--- Work to complete ---
The entries below contain a line with "rewrite (handleSubmit_run u" and a line with "- assert (Ht". Quote exactly those two lines and all lines between them.

Records below:

(** * OpenPlayground: the project catalogue pipeline of [js/app.js]

    A shallow embedding of the data side of [ProjectManager] (loading,
    deduplication, sorting, pagination, ratings) and of [fetchContributors],
    together with the properties the specification states about them.

    Modelling conventions.
    - A JavaScript string is a [string]; [toLowerCase] acts on the ASCII
      letters, every other character is left alone.
    - A JavaScript number that holds a count or an index is a [Z]; a number
      that holds a quotient (an average rating, a page ratio) is an exact
      rational [Q]. Counts and ratings are integers far below 2^53, where
      the doubles of the source compare and round up as the rationals do.
    - A JSON object field that may be absent is an [option]; the truthiness
      test [!x] of the source is written out ([falsy]).
    - [this.ratings], a plain object used as a dictionary, is a
      [gmap string (list RatingRecord)] of its own properties; a lookup that
      finds none of them goes on to [Object.prototype] ([property]).
    - Where a function of the source can let an exception out
      ([getProjectRating], [submitRating], the sort, [render]), its model
      returns an [option] and [None] is the exception. The loaders catch
      their own: their [None] is the [null] they return.
    - The [Set] of seen titles is a [gset string].
    - What the network answers is an input of the loading functions. *)

From Stdlib Require Import ZArith QArith Qround Ascii Lia Lqa.
From stdpp Require Import base decidable option list sorting gmap strings.

Local Open Scope Z_scope.
(** X18: the round trip through the form. After the modal was opened, both
    fetches resolved and the pre-fill ran, a press of the submit button
    sends the saved answers back when there are at most five questions and
    a non-empty saved answer for each of them: one request, whose
    [question_N] is the saved answer at position [N] for each question
    shown and is absent beyond. In every other case a rule fails and the
    press does nothing. *)
Theorem prefilled_form_submits_saved_answers u qs saved ans_first submitted s :
  truthy u = true →
  qs ≠ [] →
  let s1 := perform_all [OpenChanged true (Some u) (Resolved qs)
                           (Resolved saved) ans_first; Prefill] s in
  let sent n :=
    if decide (n ≤ length qs) then answers saved !! (n - 1) else None in
  (length qs ≤ 5 →
   (∀ i, i < length qs → truthy (default [] (answers saved !! i)) = true) →
   submissions (trace (submitForm (Some u) submitted s1))
   = [ {| user_id := u;
          question_1 := sent 1; question_2 := sent 2; question_3 := sent 3;
          question_4 := sent 4; question_5 := sent 5 |} ]) ∧
  ((∃ i, i < length qs ∧
         (5 ≤ i ∨ truthy (default [] (answers saved !! i)) = false)) →
   submitForm (Some u) submitted s1 = Run s1 [] (Returned tt)).
Proof.
  intros Hu Hqs s1 sent. subst s1.
  rewrite (open_then_prefill_state u qs saved ans_first s Hu Hqs).
  set (store := properties (mapAnswersToFormValues (answers saved))).
  split.
  - intros Hshort Hfilled.
    assert (Hok : forallb (required_ok store) (fieldNames qs) = true)
      by by apply prefilled_validated.
    rewrite submitForm_run by done. unfold validated.
    cbn [questions form]. rewrite Hok.
    rewrite (handleSubmit_run u _ submitted _ Hu).
    assert (Hvalue : ∀ n, 1 ≤ n ≤ 5 →
              filter (fun entry : string * jsstring =>
                        entry.1 ∈ fieldNames qs) store
                !! ("question" +:+ pretty n)
              = sent n).
    { intros n Hn. subst sent. simpl.
      destruct (decide (n ≤ length qs)) as [Hle|Hgt].
      - assert (Ht : truthy (default [] (answers saved !! (n - 1))) = true)
          by (apply Hfilled; lia).
        destruct (answers saved !! (n - 1)) as [a|] eqn:Ea; [|done].
        apply map_lookup_filter_Some. split.
        + subst store. rewrite prefilled_lookup by lia.
          destruct (decide (n ≤ 5)); [|lia]. by rewrite Ea.
        + apply fieldNames_elem. lia.
      - apply map_lookup_filter_None. right. intros x _ Hin.
        apply fieldNames_elem in Hin. lia. }
    unfold request.
    change "question1" with ("question" +:+ pretty 1).
    change "question2" with ("question" +:+ pretty 2).
    change "question3" with ("question" +:+ pretty 3).
    change "question4" with ("question" +:+ pretty 4).
    change "question5" with ("question" +:+ pretty 5).
    rewrite !Hvalue by lia. by destruct submitted.
  - intros (i & Hi & Hbad).
    assert (Hfail : forallb (required_ok store) (fieldNames qs) = false).
    { destruct (forallb (required_ok store) (fieldNames qs)) eqn:Hok; [|done].
      apply prefilled_validated in Hok as [Hshort Hfilled].
      destruct Hbad as [Hfar|Hempty]; [lia|].
      by rewrite (Hfilled i Hi) in Hempty. }
    rewrite submitForm_run by done. unfold validated.
    cbn [questions form]. by rewrite Hfail.
Qed.
(** * Verification of spack's compiler abstraction (lib/spack/spack/compiler.py)

    A shallow embedding of the flag tokenizer, the link-line parser, the
    environment scope, the toolchain model and the persistent probe cache,
    followed by the properties of each. *)

From Stdlib Require Import ZArith NArith Ascii String List Bool Lia DecimalString.
From stdpp Require Import base option list strings gmap.

(** ** Python string primitives

    A Python [str] is modelled as a Rocq [string]: a sequence of code
    points below 256. *)
Module Py.

Definition code (c : ascii) : N := N_of_ascii c.

(** [str.isspace] on one code point below 256: TAB..CR, FS..US, SPACE,
    NEL and NBSP. *)
Definition isspace (c : ascii) : bool :=
  let n := code c in
  ((9 <=? n) && (n <=? 13) || (28 <=? n) && (n <=? 32)
   || (n =? 133) || (n =? 160))%N.

Definition truthy (s : string) : bool :=
  match s with "" => false | _ => true end.

Definition flush (cur : string) : list string :=
  if truthy cur then [cur] else [].

(** [s.split()]: maximal runs of non-whitespace characters. *)
Fixpoint split_from (cur : string) (s : string) : list string :=
  match s with
  | "" => flush cur
  | String c s' =>
      if isspace c then flush cur ++ split_from "" s'
      else split_from (cur +:+ String c "") s'
  end.

Definition split (s : string) : list string := split_from "" s.

(** [s.startswith(p)] *)
Fixpoint startswith (p s : string) : bool :=
  match p, s with
  | "", _ => true
  | String a p', String b s' => if ascii_dec a b then startswith p' s' else false
  | String _ _, "" => false
  end.

(** [sep.join(l)] *)
Fixpoint join (sep : string) (l : list string) : string :=
  match l with
  | [] => ""
  | [x] => x
  | x :: rest => x +:+ sep +:+ join sep rest
  end.

(** [s[n:]] *)
Fixpoint drop (n : nat) (s : string) : string :=
  match n, s with
  | S n', String _ s' => drop n' s'
  | _, _ => s
  end.

(** Line boundaries of [str.splitlines] below code point 256: LF, VT,
    FF, CR, FS, GS, RS and NEL; CR LF counts once. *)
Definition is_linebreak (c : ascii) : bool :=
  let n := code c in
  ((10 <=? n) && (n <=? 13) || (28 <=? n) && (n <=? 30) || (n =? 133))%N.

Fixpoint splitlines_from (cur : string) (s : string) : list string :=
  match s with
  | "" => flush cur
  | String c s' =>
      if is_linebreak c then
        match s' with
        | String d s'' =>
            if (code c =? 13)%N && (code d =? 10)%N
            then cur :: splitlines_from "" s''
            else cur :: splitlines_from "" s'
        | "" => [cur]
        end
      else splitlines_from (cur +:+ String c "") s'
  end.

Definition splitlines (s : string) : list string := splitlines_from "" s.

(** [s.split(sep)] for a one-character separator: empty fields are kept. *)
Fixpoint split_on_from (sep : ascii) (cur : string) (s : string) : list string :=
  match s with
  | "" => [cur]
  | String c s' =>
      if bool_decide (c = sep) then cur :: split_on_from sep "" s'
      else split_on_from sep (cur +:+ String c "") s'
  end.

Definition split_on (sep : ascii) (s : string) : list string :=
  split_on_from sep "" s.

(** [s.endswith(p)] for a one-character [p]. *)
Fixpoint endswith_char (c : ascii) (s : string) : bool :=
  match s with
  | "" => false
  | String a "" => bool_decide (a = c)
  | String _ s' => endswith_char c s'
  end.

End of Records.

--- Written solution ---
    rewrite (handleSubmit_run u _ submitted _ Hu).
    assert (Hvalue : ∀ n, 1 ≤ n ≤ 5 →
              filter (fun entry : string * jsstring =>
                        entry.1 ∈ fieldNames qs) store
                !! ("question" +:+ pretty n)
              = sent n).
    { intros n Hn. subst sent. simpl.
      destruct (decide (n ≤ length qs)) as [Hle|Hgt].
      - assert (Ht : truthy (default [] (answers saved !! (n - 1))) = true)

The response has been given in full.